Students in Madison Lopez’ high school biology class cringed and shielded their eyes as they watched the final birthing scene of “The Miracle of Life,” but Lopez didn’t.
“I think it’s fascinating,” said Lopez, a BYU senior and exercise and wellness major. “There are just so many things that could go wrong with conception, but for how often it goes right and how often we’re born healthy, that is a miracle right there.”
Lopez is no stranger to bizarre looks and awkward reactions, especially when she tells people she’s a doula. Some of those looks subside when she explains that a doula is a birth coach, but there is a stereotype surrounding her chosen field that can prompt a hesitant reaction.
“People think that all doulas want you to have a natural birth, hate hospitals and will judge you if you want medical intervention,” Lopez said. “That’s just not true.”
Birth doulas typically meet with their clients a couple of times before the birth to get to know the parents and once postpartum to make sure everything is running smoothly.
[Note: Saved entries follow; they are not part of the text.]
(* ===== verification/Socket.v ===== *)
(** * Socket types and domains

    Models the creation of sockets in [aether-kernel/src/net/mod.rs]: the type
    word of [socket] and [socketpair], the registry of domains, and the errors
    of the file over a socket; and the two lookups by name of
    [src/net/unix.rs] for the system call layer.  The netlink domain is a
    parameter. *)

From S2P Require Import Prelude Poll Errno Image Fd Unix.

Definition SOCK_TYPE_MASK : Z := 0xf.
Definition SOCK_NONBLOCK : Z := 0x800.
Definition SOCK_CLOEXEC : Z := 0x80000.
Definition AF_NETLINK : Z := 16.

Record SocketType := mkSocketType {
  st_kind : Z;
  st_nonblock : bool;
  st_cloexec : bool;
}.

(** [raw & !mask] of a 64-bit word is [Z.ldiff]. *)
Definition parse_type (raw : Z) : outcome SysErr.SysErr SocketType :=
  let extra := Z.ldiff raw (Z.lor (Z.lor SOCK_TYPE_MASK SOCK_NONBLOCK) SOCK_CLOEXEC) in
  if decide (extra ≠ 0) then Err SysErr.Inval
  else
    let kind := Z.land raw SOCK_TYPE_MASK in
    if decide (kind ∈ [1; 2; 3; 4; 5; 6; 10]) then
      Ok (mkSocketType kind (bool_decide (Z.land raw SOCK_NONBLOCK ≠ 0)) (bool_decide (Z.land raw SOCK_CLOEXEC ≠ 0)))
    else Err SysErr.Inval.

Definition socket_open_flags (t : SocketType) : Z :=
  let bits := Z.lor OpenFlags.READ OpenFlags.WRITE in
  if st_nonblock t then Z.lor bits OpenFlags.NONBLOCK else bits.

(** ** Domains *)

Record SocketDomain := mkDomain {
  sd_create : Z → Z → SocketCredentials → MS Z;
  sd_pair : Z → Z → SocketCredentials → MS (Z * Z);
}.

Definition unix_domain : SocketDomain := mkDomain ux_create create_pair.

(** The default of the trait for a domain without pairs. *)
Definition no_pair (kind protocol : Z) (owner : SocketCredentials) : MS (Z * Z) := mthrow SysErr.NoSys.

(** [init] registers both. *)
Definition registry (netlink : SocketDomain) : gmap Z SocketDomain := <[AF_NETLINK := netlink]> (<[AF_UNIX := unix_domain]> ∅).

Record CreatedSocket := mkCreated { cs_socket : Z; cs_flags : Z; cs_cloexec : bool }.
Record CreatedSocketPair := mkCreatedPair { cp_first : Z; cp_second : Z; cp_flags : Z; cp_cloexec : bool }.

Definition create_socket (entries : gmap Z SocketDomain) (domain raw_type protocol : Z) (owner : SocketCredentials) : MS CreatedSocket :=
  t ← (λ w, (parse_type raw_type, w));
  factory ← mok_or (entries !! domain) SysErr.AfNoSupport;
  socket ← sd_create factory (st_kind t) protocol owner;
  mret (mkCreated socket (socket_open_flags t) (st_cloexec t)).

Definition create_socket_pair (entries : gmap Z SocketDomain) (domain raw_type protocol : Z) (owner : SocketCredentials) : MS CreatedSocketPair :=
  t ← (λ w, (parse_type raw_type, w));
  factory ← mok_or (entries !! domain) SysErr.AfNoSupport;
  p ← sd_pair factory (st_kind t) protocol owner;
  mret (mkCreatedPair p.1 p.2 (socket_open_flags t) (st_cloexec t)).

(** ** The file over a socket *)

Definition socket_ioctl_error (e : SysErr.SysErr) : FsError :=
  match e with
  | SysErr.Inval | SysErr.Fault => InvalidInput
  | SysErr.Again => WouldBlock
  | SysErr.Pipe => BrokenPipe
  | _ => Unsupported
  end.

Definition socket_file_ioctl (id command : Z) : M ux_world FsError (list Z) :=
  r ← map_error socket_ioctl_error (ux_ioctl id command);
  match r with Some data => mret data | None => mthrow Unsupported end.

(** ** Names for the system call layer *)

Definition pathname_from_raw (address : list Z) : outcome SysErr.SysErr (option (list Z)) :=
  match from_raw address with
  | Ok a => if abstract_namespace a then Ok None
            else match from_utf8 (ua_key a) SysErr.Inval with
                 | Ok path => Ok (Some path)
                 | Err e => Err e
                 | Panic => Panic
                 | Diverge => Diverge
                 end
  | Err e => Err e
  | Panic => Panic
  | Diverge => Diverge
  end.

Definition lookup_bound_socket (address : list Z) : MS (option Z) :=
  a ← (λ w, (from_raw address, w)); lookup_bound a.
Lopez was timid about taking on her first client as a doula. Her biggest fears lingered in her mind with every opportunity to jump into the field. She worried that a client might know more about birth than her, or even worse, lose the baby. These hypothetical “what if’s” quickly became a reality when Lopez took on her first two clients.
“One of my first clients knows so much about birth that it’s intimidating, and the other one recently lost her baby, ” Lopez said. “Now that I’ve experienced my biggest fears I feel like I’m ready to move on and be confident as a doula.”
Conquering significant fears is not the only hard part about being a doula. Andrea Lythgo, a seasoned doula from Sandy, said the anticipation of her client going into labor can take a toll on family relationships.
“It’s hard to live your life on-call,” Lythgo said. “When I leave to go to a birth, everything gets dumped on my husband, sometimes 40 hours at time. He’s got a job and business of his own, so it can be a challenge for both of us.”
The obvious drawbacks of the industry are not enough to keep Lopez from pursuing a career in the labor and delivery field. Someday she will be a midwife.
Midwives differ greatly from doulas because they play the primary role in delivering the baby. Debbie Edmonds, an assistant teaching professor in the College of Nursing, said she has noticed a growing trend in the use of nurse midwives among laboring women.
“Most of the women who use a midwife are a little bit more interested in the personalized care and might be interested in going unmedicated,” Edmonds said. “Midwives in general tend to be more supportive of alternative methods like hypnobirthing or water birthing.”
Lopez has a great respect for nurse midwives but decided she will be pursuing a degree in professional midwifery. Professional midwives are the primary caregivers of women who choose to have home births. They learn skills to prevent evasive medical interventions, like determining what position the baby is in simply by touch.
“My goal as a midwife is to empower women to remember that their bodies are made for this,” Lopez said. “We’ve come to rely so much on medicine that we’ve stopped trusting our bodies, but the fact is, women are made for this. That miracle is what drew me to the field in the first place.”
Lopez recognizes that home births aren’t for everybody. Some midwives are specially trained to handle particularly tricky cases, but Lopez said when she’s a midwife, she will guide high-risk women toward the safety of a hospital environment.
“The health of the baby and mother are my first priority,” Lopez said. “This is such a huge part of people’s lives, and I want to be a part of that and make a difference.”